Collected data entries
=-=-=

Lemma search_isbn_complete (url tok : str) :
  dollar_catalog_id url tok -> search_isbn url = Some tok.
Proof.
  rewrite dollar_catalog_id_tails. intros [Htok (trail & Hin & pre & ->)].
  induction pre as [|c pre IH]; rewrite search_isbn_unfold.
  - cbn [app]. now rewrite (match_isbn_here_at tok trail).
  - cbn [app]. destruct (match_isbn_here _) as [tok'|] eqn:Hm; [|exact IH].
    exfalso. apply match_isbn_here_Some in Hm as [[Hlen' Hall'] (trail' & Hin' & Heq)].
    injection Heq as -> Heq.
    apply dollar_tail_short in Hin'. destruct Htok as [Hlen Hall].
    apply app_eq_app in Heq as [k [[-> Hk]|[-> Hk]]].
    + (* the earlier token stops inside the prefix *)
      rewrite Hk in Hin'. rewrite !length_app in Hin'. simpl in Hin'.
      rewrite length_app in Hin'. lia.
    + (* the earlier token runs over the slash *)
      destruct k as [|k0 k].
      * simpl in Hk. subst trail'. simpl in Hin'. rewrite length_app in Hin'. lia.
      * simpl in Hk. injection Hk as <- _.
        apply Forall_app in Hall' as [_ Hk0]. inversion Hk0 as [|? ? Hslash _].
        discriminate Hslash.
Qed.

Lemma search_isbn_spec (url tok : str) :
  search_isbn url = Some tok <-> dollar_catalog_id url tok.
Proof. split; [apply search_isbn_sound | apply search_isbn_complete]. Qed.

(* ================================================================== *)
(** * [extract_author_info]: the first link *)
(* ================================================================== *)

(** C5, amended. For a text that holds a markdown link, with
    [[name](url)] its first one, [extract_author_info] returns [name] as
    the display name and [url] as the URL; the catalog id is the token of
    ten or more upper-case letters and digits that follows a slash and
    ends the URL, a closing slash and one final line feed allowed after
    it, and [None] when the URL has no such token. *)
Theorem extract_author_info_first_link (text pre name url post : str) :
  first_link_at text pre name url post ->
  exists isbn,
    extract_author_info (VStr text) = Ok (name, Some url, isbn)
    /\ (forall tok, isbn = Some tok <-> dollar_catalog_id url tok).
Proof.
  intros Hfirst. exists (search_isbn url). split.
  - unfold extract_author_info.
    rewrite (search_link_first _ _ _ _ _ Hfirst).
    destruct Hfirst as [(-> & _) _].
    destruct pre; reflexivity.
  - intros tok. apply search_isbn_spec.
Qed.

(** A URL that ends in a line feed: the pattern still finds the token,
    which is not the last segment of the path. *)
Lemma extract_author_info_line_feed :
  let url := py "/ABCDEFGHIJ" ++ [10%N] in
  extract_author_info (VStr (py "[a](" ++ url ++ py ")"))
  = Ok (py "a", Some url, Some (py "ABCDEFGHIJ"))
  /\ forall tok, ~ trailing_catalog_id url tok.
Proof.
  cbv zeta. split; [vm_compute; reflexivity|].
  intros tok [[Hlen Hall] [[pre Heq]|[pre Heq]]]; apply (f_equal last) in Heq;
    change (last (py "/ABCDEFGHIJ" ++ [10%N])) with (Some 10%N) in Heq.
  - rewrite app_nil_r, !last_app in Heq.
    destruct (last tok) as [x|] eqn:Hlast.
    + injection Heq as <-.
      apply last_Some_elem_of in Hlast.
      rewrite Forall_forall in Hall. specialize (Hall _ Hlast). discriminate Hall.
    + apply last_None in Hlast. subst tok. simpl in Hlen. lia.
  - rewrite !app_assoc, last_snoc in Heq. discriminate Heq.
Qed.

(** A link with a catalog id at the end of its URL. *)
Lemma extract_author_info_jane_doe :
  extract_author_info (VStr (py "[Jane Doe](http://example.com/B00ABCDEFG)"))
  = Ok (py "Jane Doe", Some (py "http://example.com/B00ABCDEFG"), Some (py "B00ABCDEFG")).
Proof.
  destruct (extract_author_info_first_link
              (py "[Jane Doe](http://example.com/B00ABCDEFG)") []
              (py "Jane Doe") (py "http://example.com/B00ABCDEFG") [])
    as (isbn & -> & Hiff).
  - split.
    + split; [reflexivity|]. split; [discriminate|]. split; [by_evaluation|].
      split; [discriminate | by_evaluation].
    + intros pre' name' url' post' _. simpl. lia.
  - do 2 f_equal. apply Hiff. split.
    + split; [simpl; lia | repeat constructor].
    + left. exists (py "http://example.com"). reflexivity.
Defined.

(* ================================================================== *)
(** * [get_genre_display_name]: the fallback *)
(* ================================================================== *)





Section TitleCase.
Context {ucd : UnicodeData}.



End TitleCase.



(* ================================================================== *)
(** * The properties on sample data *)
(* ================================================================== *)

(** The first of two genres: half the books and a quarter of the reviews
    of the second, which holds both maxima. *)
Lemma calculate_market_metrics_rows_example :
  exists df : DataFrame float,
    calculate_market_metrics (frame_of_rows sample_rows) = Ok df
    /\ cell df (py "market_opportunity") 0 = Some 20%float
    /\ cell df (py "competition_level") 0 = Some 50%float
    /\ cell df (py "quality_threshold") 0 = Some 1%float
    /\ cell df (py "revenue_potential") 0 = Some 250%float
    /\ cell df (py "entry_difficulty") 0 = Some 35%float.
Proof.
  destruct (calculate_market_metrics_rows sample_rows 0
              {| book_count := 50; avg_price := 2.5; avg_rating := 4; avg_reviews := 100 |}%float
              eq_refl)
    as (df & max_count & max_reviews & Hdf & Hcount & Hreviews & H1 & H2 & H3 & H4 & H5).
  assert (Hmc : max_count = 100%float).
  { destruct Hcount as [(Hin & _ & Hle)|[_ Hall]].
    - apply elem_of_cons in Hin as [->|Hin].
      + specialize (Hle 100%float ltac:(apply list_elem_of_further, list_elem_of_here) eq_refl).
        vm_compute in Hle. discriminate Hle.
      + now apply list_elem_of_singleton in Hin.
    - specialize (Hall 50%float ltac:(apply list_elem_of_here)).
      vm_compute in Hall. discriminate Hall. }
  assert (Hmr : max_reviews = 400%float).
  { destruct Hreviews as [(Hin & _ & Hle)|[_ Hall]].
    - apply elem_of_cons in Hin as [->|Hin].
      + specialize (Hle 400%float ltac:(apply list_elem_of_further, list_elem_of_here) eq_refl).
        vm_compute in Hle. discriminate Hle.
      + now apply list_elem_of_singleton in Hin.
    - specialize (Hall 100%float ltac:(apply list_elem_of_here)).
      vm_compute in Hall. discriminate Hall. }
  subst max_count max_reviews. exists df.
  split; [exact Hdf|]. split; [exact H1|]. split; [exact H2|].
  split; [exact H3|]. split; [exact H4|exact H5].
Defined.

(** The sample record is the same object with the same items after the
    call. *)
Lemma get_enhanced_book_data_input_unchanged_example :
  let '(res, σ') := get_enhanced_book_data (ucd := ascii_only) (rt := default_interpreter) sample_mapper 1%positive
                      sample_store in
  σ' !! 1%positive = Some sample_record
  /\ (forall r d0, sample_store !! r = Some d0 -> σ' !! r = Some d0)
  /\ (forall enhanced, res = Ok enhanced -> sample_store !! enhanced = None).
Proof.
  apply (get_enhanced_book_data_input_unchanged (ucd := ascii_only) (rt := default_interpreter) sample_mapper
           1%positive sample_store sample_record).
  reflexivity.
Defined.




(* ================================================================== *)
(** * [format_field_value]: what it raises, and the grouped count *)
(* ================================================================== *)

Lemma uint_digits_are_digits (u : Decimal.uint) :
  Forall (fun c => is_ascii_digit c = true) (uint_digits u).
Proof. induction u; simpl; constructor; auto. Qed.

Lemma digits_of_N_are_digits (n : N) :
  Forall (fun c => is_ascii_digit c = true) (digits_of_N n).
Proof. apply uint_digits_are_digits. Qed.

Lemma filter_rev {A} (P : A -> Prop) `{forall x, Decision (P x)} (l : list A) :
  filter P (rev l) = rev (filter P l).
Proof.
  induction l as [|a l IH]; [reflexivity|].
  simpl rev. rewrite filter_app, IH, filter_cons.
  destruct (decide (P a)).
  - rewrite filter_cons_True by assumption. reflexivity.
  - rewrite filter_cons_False by assumption. simpl. now rewrite app_nil_r.
Qed.

Lemma filter_Forall_id {A} (P : A -> Prop) `{forall x, Decision (P x)} (l : list A) :
  Forall P l -> filter P l = l.
Proof.
  induction 1 as [|a l Ha Hl IH]; [reflexivity|].
  rewrite filter_cons_True by assumption. now rewrite IH.
Qed.

(** Taking the commas out of a grouped digit string gives the digits. *)
Lemma group3_rev_without_commas (fuel : nat) (rds : str) :
  Forall (fun c => c <> 44%N) rds ->
  filter (fun c => c <> 44%N) (group3_rev fuel rds) = rds.
Proof.
  revert rds. induction fuel as [|fuel IH]; intros rds Hall.
  - destruct rds as [|a [|b [|c [|d more]]]]; simpl group3_rev;
      now apply filter_Forall_id.
  - destruct rds as [|a [|b [|c [|d more]]]]; simpl group3_rev;
      try (now apply filter_Forall_id).
    inversion Hall as [|? ? Ha Hall1]; subst.
    inversion Hall1 as [|? ? Hb Hall2]; subst.
    inversion Hall2 as [|? ? Hc Hall3]; subst.
    rewrite (filter_cons_True _ a), (filter_cons_True _ b), (filter_cons_True _ c)
      by assumption.
    rewrite (filter_cons_False _ 44%N) by (intros Hne; now apply Hne).
    do 3 f_equal. exact (IH (d :: more) Hall3).
Qed.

=-=-=

* **Prompt**:
Once you reach the line with "Proof. split; [apply" in the data above, copy it and every line after it exactly, up to and including the line with "destruct (last tok) as [x|] eqn:Hlast.".

* **Solution to this exercise**:
Proof. split; [apply search_isbn_sound | apply search_isbn_complete]. Qed.

(* ================================================================== *)
(** * [extract_author_info]: the first link *)
(* ================================================================== *)

(** C5, amended. For a text that holds a markdown link, with
    [[name](url)] its first one, [extract_author_info] returns [name] as
    the display name and [url] as the URL; the catalog id is the token of
    ten or more upper-case letters and digits that follows a slash and
    ends the URL, a closing slash and one final line feed allowed after
    it, and [None] when the URL has no such token. *)
Theorem extract_author_info_first_link (text pre name url post : str) :
  first_link_at text pre name url post ->
  exists isbn,
    extract_author_info (VStr text) = Ok (name, Some url, isbn)
    /\ (forall tok, isbn = Some tok <-> dollar_catalog_id url tok).
Proof.
  intros Hfirst. exists (search_isbn url). split.
  - unfold extract_author_info.
    rewrite (search_link_first _ _ _ _ _ Hfirst).
    destruct Hfirst as [(-> & _) _].
    destruct pre; reflexivity.
  - intros tok. apply search_isbn_spec.
Qed.

(** A URL that ends in a line feed: the pattern still finds the token,
    which is not the last segment of the path. *)
Lemma extract_author_info_line_feed :
  let url := py "/ABCDEFGHIJ" ++ [10%N] in
  extract_author_info (VStr (py "[a](" ++ url ++ py ")"))
  = Ok (py "a", Some url, Some (py "ABCDEFGHIJ"))
  /\ forall tok, ~ trailing_catalog_id url tok.
Proof.
  cbv zeta. split; [vm_compute; reflexivity|].
  intros tok [[Hlen Hall] [[pre Heq]|[pre Heq]]]; apply (f_equal last) in Heq;
    change (last (py "/ABCDEFGHIJ" ++ [10%N])) with (Some 10%N) in Heq.
  - rewrite app_nil_r, !last_app in Heq.
    destruct (last tok) as [x|] eqn:Hlast.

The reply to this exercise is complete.